The tears, the pain, the horror, and the disbelief.
I don’t know what it was like watching all of that from North Carolina, where I’m sure many were equally in shock.
But I do know what it was like to be a few miles from Ground Zero on that day, and to be both a reporter who had to get the story out, and at the same time, a son who had to protect his mother and stay close to her, not knowing what was going to happen next.
When I was finally able to file all of my stories and pictures with The Carolinian via email with very, very limited phone capability, I then exhaled and took it all in.
By that time, and for days following (I stayed in New York for a week after until I was sure all was safe), the smell of burnt electrical substance hung in the air. People were stunned.
On the afternoon of Sept. 11, after the Arab workers finished their job on my mother’s house and were paid, I’ll never forget. They pulled out a prayer rug, placed it on my mother’s porch, and began praying.
They were afraid.
Five years ago, coming back to North Carolina, and driving across the bridge from Brooklyn, seeing the Statue of Liberty in New York Harbor.

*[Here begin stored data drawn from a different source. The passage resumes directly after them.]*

Lemma layer_dims : 1 <= T <= u64_max /\ 1 <= inputWidth <= u64_max /\ 1 <= outputWidth <= u64_max /\ dimensions (shape_ hiddenStates) = [T; inputWidth].
Proof.
  split; [by apply (matrix_dims _ _ _ 0%nat Mh); lia|]. split; [by apply (matrix_dims _ _ _ 1%nat Mh); lia|]. split.
  - pose proof (groups_nonempty _ _ (rt_exact _ _ Hr)). destruct (br_expertGroups decision) as [|g gs]; [done|]. apply Forall_cons in Hl as [[_ _ [_ _ Sd (_ & _ & _ & E2)]] _].
    pose proof (matrix_dims _ _ _ 1%nat (st_matrix _ _ _ Sd) ltac:(lia)) as Ho. by rewrite E2 in Ho.
  - destruct Mh as (_ & _ & Rh). unfold T, inputWidth, rank, dim in *. destruct (dimensions (shape_ hiddenStates)) as [|? [|? []]]; done.
Qed.

Definition batches : list ExpertBatch := batch_of layerId <$> br_expertGroups decision.

(** The loop over the experts, and the copy to the output. *)
Lemma layer_loop h5 output hostHidden hostCombined :
  grows h [hostCombined; hostHidden; output] h5 -> keeps h h5 ->
  te_dtype output = FP32 -> te_dtype hostHidden = FP32 -> te_dtype hostCombined = FP32 ->
  te_shape hostHidden = shape_ hiddenStates -> dimensions (te_shape hostCombined) = [T; outputWidth] -> te_shape output = te_shape hostCombined ->
  values (words h5) (viewOf true hostHidden) = values (words h) hiddenStates ->
  values (words h5) (viewOf true hostCombined) = (fun _ => f32_zero) <$> seq 0 (count (viewOf true hostCombined)) ->
  wp (expertOutputs <- run_batches expf erff activation m lease hostHidden hostCombined inputWidth outputWidth batches ;;
      keeping_all expertOutputs (copyTensor (viewOf true hostCombined) (viewOf true output) ;;; synchronize) ;;;
      ret expertOutputs)%st h5
    (fun outs h8 => grows h (hostCombined :: hostHidden :: output :: outs) h8 /\ keeps h h8 /\
       values (words h8) (viewOf true output) = mixture h inputWidth outputWidth T expf erff activation weights (values (words h) hiddenStates) decision)
    (failed h [hostCombined; hostHidden; output]).
Proof.
  intros G5 K5 T1 T2 T4 S2 S4 S1 X5 V5. destruct layer_dims as (Ht & Hi & Ho & Hdh).
  assert (te_data hostHidden <> te_data hostCombined) as Hne by (eapply grows_distinct; [exact G5|by left]).
  wp_step. eapply wp_mono; [apply (run_batches_spec h hostHidden T inputWidth Hi ltac:(lia) ltac:(by rewrite S2) hostCombined outputWidth ltac:(lia)
    (conj T4 S4) Hal Hwf expf erff activation Hexpf Herff m lease weights batches [hostCombined; hostHidden; output] h5 (values (words h) hiddenStates) ((fun _ => f32_zero) <$> seq 0 (count (viewOf true hostCombined))) G5 K5);
    [by right; left|by left|done| |exact X5|exact V5]| |done].
  { apply Forall_fmap, Forall_forall. intros gr Hin. cbn. split; [by eapply group_fits|]. rewrite Forall_fmap, Forall_forall in Hl. by apply (Hl gr Hin). }
  intros outs h6 [G6 K6 V6]. assert (hostCombined ∈ outs ++ [hostCombined; hostHidden; output] /\ output ∈ outs ++ [hostCombined; hostHidden; output]) as [Hc6 Ho6] by set_solver.
  wp_step. apply wp_keeping_all. wp_step.
  eapply wp_mono; [apply (own_copy h _ h6 (viewOf true hostCombined) output G6 Ho6 T1); [by apply (owned_usable _ _ _ G6)|done|cbn; congruence]| |done].
  intros [] h7 (Hw7 & V7). apply wp_modify. wp_step. set (h8 := mkHost _ _ _ _ _ _ _ _ _ _).
  assert (balanced h7 h8) as B8 by (pose proof (wr_balanced _ _ _ Hw7) as [Hwf7 _ _ _ _ _]; constructor; [by destruct Hwf7|done..]).
  pose proof (grows_balanced _ _ _ _ (wrote_grows _ _ _ _ G6 _ Hw7) B8) as G8.
  split; [eapply grows_perm; [exact G8|]; by rewrite Permutation_app_comm|]. split.
  - eapply keeps_words; [reflexivity|]. by apply (wrote_keeps h _ h6 h7 G6 output).
  - change (words h8) with (words h7). rewrite V7, V6. apply combined_mixture; try done; try lia.
    + eapply Forall_impl; [exact Hl|]. by intros e [_ _ ?].
    + rewrite length_fmap, length_seq. apply (count_dims hostCombined h); [by apply (owned_in _ _ _ G5); left|done|lia|lia].
    + intros k. generalize (seq 0 (count (viewOf true hostCombined))) as l. induction k as [|k IH]; intros [|? l]; try done. apply IH.
Qed.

But the Twin Towers she always looked upon, were gone.
What a sad, sad and humbling sight.
Some ask if we’re any safer today than five years ago. In some ways yes, but in other ways, clearly this is a more dangerous time than ever before.
As I said, that’s what I wrote five years ago on the fifth anniversary of the 9/11 attacks. I reprint it word-for-word because I’m pretty certain my memory five years ago of what that time-turning day was like, is much, much better than it is now.
But there is no question that that day changed all of our lives forever.
And certainly the lives of those who lost loved ones, as well.
This week, and particularly this Sunday, the official tenth anniversary, the world will stop to commemorate. A lot has happened since that tragic event, the most momentous of which is President Obama capturing and eliminating terrorist mastermind Osama bin Laden earlier this year.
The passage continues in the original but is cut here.